A quality tourniquet. I prefer the CAT. Try to get one with the NSN number printed on it, that way it is more likely to be MilSpec and not a Chinese knock off.

A nasopharyngeal airway with a pack of KY to aid insertion.

An Israeli combat bandage. I like these because they can also be used as an ACE bandage, or (in conjunction with a triangular bandage) to stabilize arm/shoulder injuries, and other uses. Use your imagination.

A Hyfin Chest seal.

A pair or three of exam gloves.

If you don’t want to assemble a kit piece by piece, this is a good one. I just throw out the cheap tourniquet, then add a CAT, a Hyfin kit, and that handles most of what you will need in an emergency.

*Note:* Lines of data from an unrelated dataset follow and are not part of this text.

(** * The light-wallet node: header ingestion, cache bookkeeping and sync

    A shallow embedding of [src/wallet/wallet_node.py] (class [WalletNode]).

    Conventions.
    - Python [int] values (heights, weights, iteration counts) are [Z]; the
      [uint32]/[uint64]/[uint128] wrappers are subclasses of [int] whose
      arithmetic yields a plain [int], so subtraction can go negative.  The
      wrappers' constructors are taken as the identity.
    - [bytes32] values are 256-bit numbers, kept as [N].
    - A Python [dict] is a [gmap]; a Python [list] is a [list] read with
      [py_index], which implements Python's negative indices and raises
      [IndexError] when out of range.
    - Methods are written in a state-and-exception monad [M] over a [World]:
      the node object, the list of effects emitted so far, the records handed
      to [receive_block], and a counter of scheduling points.  A [while True]
      loop is cut off by a bound on its turns ([Fuel]).
    - [assert] statements raise [AssertionError].
    - The state manager ([WalletStateManager]) is not part of the sources; it
      is the interface [StateManager], and every method is generic in it.
    - Wall-clock time, the other tasks of the event loop and the random
      sampler are oracles of the [_sync] run. *)

From stdpp Require Import gmap strings list fin_maps sorting relations.
From Stdlib Require Import ZArith.
From Stdlib.Strings Require Import Byte.

Local Open Scope Z_scope.

(** ** Data model *)

Abbreviation bytes32 := N (only parsing).
Abbreviation bytes := (list Byte.byte) (only parsing).

(** [src/types/coin.py] is outside the sources; a coin is its three fields. *)
Record Coin := { parent_coin_info : bytes32; puzzle_hash : bytes32; amount : Z }.

Module BlockRecord.
Record t := {
  header_hash : bytes32;
  prev_header_hash : bytes32;
  height : Z;
  weight : Z;
  additions : option (list Coin);
  removals : option (list bytes32);
  total_iters : option Z;
  new_challenge_hash : option bytes32;
  timestamp : Z;
}.
End BlockRecord.

(** The fields and derived properties of a header block that the node reads:
    [header_hash], [prev_header_hash], [height], [weight],
    [header.data.total_iters], [challenge.get_hash()] and
    [header.data.timestamp]. *)
Module HeaderBlock.
Record t := {
  header_hash : bytes32;
  prev_header_hash : bytes32;
  height : Z;
  weight : Z;
  total_iters : Z;
  challenge_hash : bytes32;
  timestamp : Z;
}.
End HeaderBlock.

Inductive ReceiveBlockResult :=
| ADDED_TO_HEAD
| ADDED_AS_ORPHAN
| INVALID_BLOCK
| ALREADY_HAVE_BLOCK
| DISCONNECTED_BLOCK.

Record RespondHeader := {
  header_block : HeaderBlock.t;
  transactions_filter : bytes;
}.

(** Messages the node emits ([Message(name, payload)]). *)
Inductive Message :=
| request_all_header_hashes_after (starting_height : Z) (challenge : bytes32)
| request_all_proof_hashes
| request_header (height : Z) (header_hash : bytes32)
| request_additions (height : Z) (header_hash : bytes32) (puzzle_hashes : list bytes32)
| send_transaction (spend_bundle : N)
| request_generator (height : Z) (header_hash : bytes32).

Record TransactionRecord := {
  tx_name : bytes32;
  spend_bundle : option N;
}.

Record WalletAction := {
  action_name : string;
  action_data : string;
}.

Record PeerInfo := { host : string; port : Z }.

#[global] Instance PeerInfo_eq_dec : EqDecision PeerInfo.
Proof. solve_decision. Defined.

Record WSChiaConnection := {
  connection_id : N;
  get_peer_info : PeerInfo;
}.

Record ChiaServer := { get_full_node_connections : list WSChiaConnection }.

(** The keys of [self.config] that the modelled methods read or write. *)
Record Config := {
  starting_height : Z;
  start_height_buffer : Z;
  num_sync_batches : Z;
  full_node_peer : option PeerInfo;
}.

Abbreviation ProofHashTriple := (bytes32 * option Z * option Z)%type (only parsing).

Abbreviation CachedEntry := (BlockRecord.t * HeaderBlock.t * bytes)%type (only parsing).

(** The interface of [WalletStateManager] consumed by the node.  [W] is the
    state of the manager; the async methods are state transformers. *)
Class StateManager (W : Type) := {
  block_records : W → gmap bytes32 BlockRecord.t;
  lca : W → bytes32;
  sync_mode : W → bool;
  new_wallet : W → bool;
  height_to_hash : W → gmap Z bytes32;
  tx_store_get_not_sent : W → list TransactionRecord;
  action_store_get_all_pending_actions : W → list WalletAction;
  receive_block : W → BlockRecord.t → option HeaderBlock.t → W * ReceiveBlockResult;
  get_filter_additions_removals :
    W → BlockRecord.t → bytes → list bytes32 * list bytes32;
  validate_select_proofs :
    W → list ProofHashTriple → list Z → gmap bytes32 CachedEntry → gmap Z bytes32 → bool;
  find_fork_point_alternate_chain : W → list bytes32 → Z;
}.

(** The fields of [WalletNode]. An [asyncio.Event] is its flag. *)
Record WalletNode (W : Type) := {
  config : Config;
  server : option ChiaServer;
  wallet_state_manager : option W;
  backup_initialized : bool;
  cached_blocks : gmap bytes32 CachedEntry;
  future_block_hashes : gmap bytes32 bytes32;
  proof_hashes : list ProofHashTriple;
  header_hashes : list bytes32;
  header_hashes_error : bool;
  potential_blocks_received : gmap Z bool;
  potential_header_hashes : gmap Z bytes32;
  short_sync_threshold : Z;
  _shut_down : bool;
}.

Arguments config {W} _.
Arguments server {W} _.
Arguments wallet_state_manager {W} _.
Arguments backup_initialized {W} _.
Arguments cached_blocks {W} _.
Arguments future_block_hashes {W} _.
Arguments proof_hashes {W} _.
Arguments header_hashes {W} _.
Arguments header_hashes_error {W} _.
Arguments potential_blocks_received {W} _.
Arguments potential_header_hashes {W} _.
Arguments short_sync_threshold {W} _.
Arguments _shut_down {W} _.

(** [WalletNode.__init__]. *)
Definition __init__ {W} (cfg : Config) : WalletNode W := {|
  config := cfg;
  server := None;
  wallet_state_manager := None;
  backup_initialized := false;
  cached_blocks := ∅;
  future_block_hashes := ∅;
  proof_hashes := [];
  header_hashes := [];
  header_hashes_error := false;
  potential_blocks_received := ∅;
  potential_header_hashes := ∅;
  short_sync_threshold := 15;
  _shut_down := false;
|}.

I follow the CoTCCC (Committee on Tactical Combat Casualty Care) Guidelines (see below) very closely and have designed trauma kit around them. All of the trauma treatment training I conduct is based on those guidelines.

Tactical Combat Casualty Care (Pronounced “T-Triple C”) is a set of guidelines developed by USSOCOM (United States Special Operations Command) to properly train non-medics to deal with the preventable causes of death in the field. With that in mind, remember that the single most important piece of gear that you have is the knowledge that you carry in your head. Seek out and get some training. Do not attempt to do any of this or use any of this stuff without knowing what you are doing.

Supporting documentation from the National Association of EMTs:

Basic Management Plan for Care Under Fire

  1. Return fire and take cover.
  2. Direct or expect casualty to remain engaged as a combatant if
    appropriate.
  3. Direct casualty to move to cover and apply self-aid if able.
  4. Try to keep the casualty from sustaining additional wounds.
  5. Casualties should be extricated from burning vehicles or buildings and moved to places of relative safety. Do what is necessary to stop the burning process.
  6. Airway management is generally best deferred until the Tactical Field
    Care phase.
  7. Stop life-threatening external hemorrhage if tactically feasible:
  • Direct casualty to control hemorrhage by self-aid if able.
  • Use a CoTCCC-recommended limb tourniquet for hemorrhage that is anatomically amenable to tourniquet use.
  • Apply the limb tourniquet over the clothing clearly proximal to the
    bleeding site(s). If the site of the life-threatening bleeding is not
    readily apparent, place the tourniquet “high and tight” (as proximal
    as possible) on the injured limb and move the casualty to cover.

Disclaimers and conflicts:

I have no financial conflicts to disclose, other than the fact that I do make money for training people in various aspects of trauma and medical care. I do not have a financial stake or interest in any of the products mentioned or linked in this post.

This post is not a substitute for training, knowledge, or does it imply that you should practice any of the techniques on this page without the necessary training, experience, and clinical judgement to apply these techniques. The writer assumes no responsibility for anyone who attempts to practice any of the actions on this page without first receiving training in the use or application of any of the procedures mentioned on this page.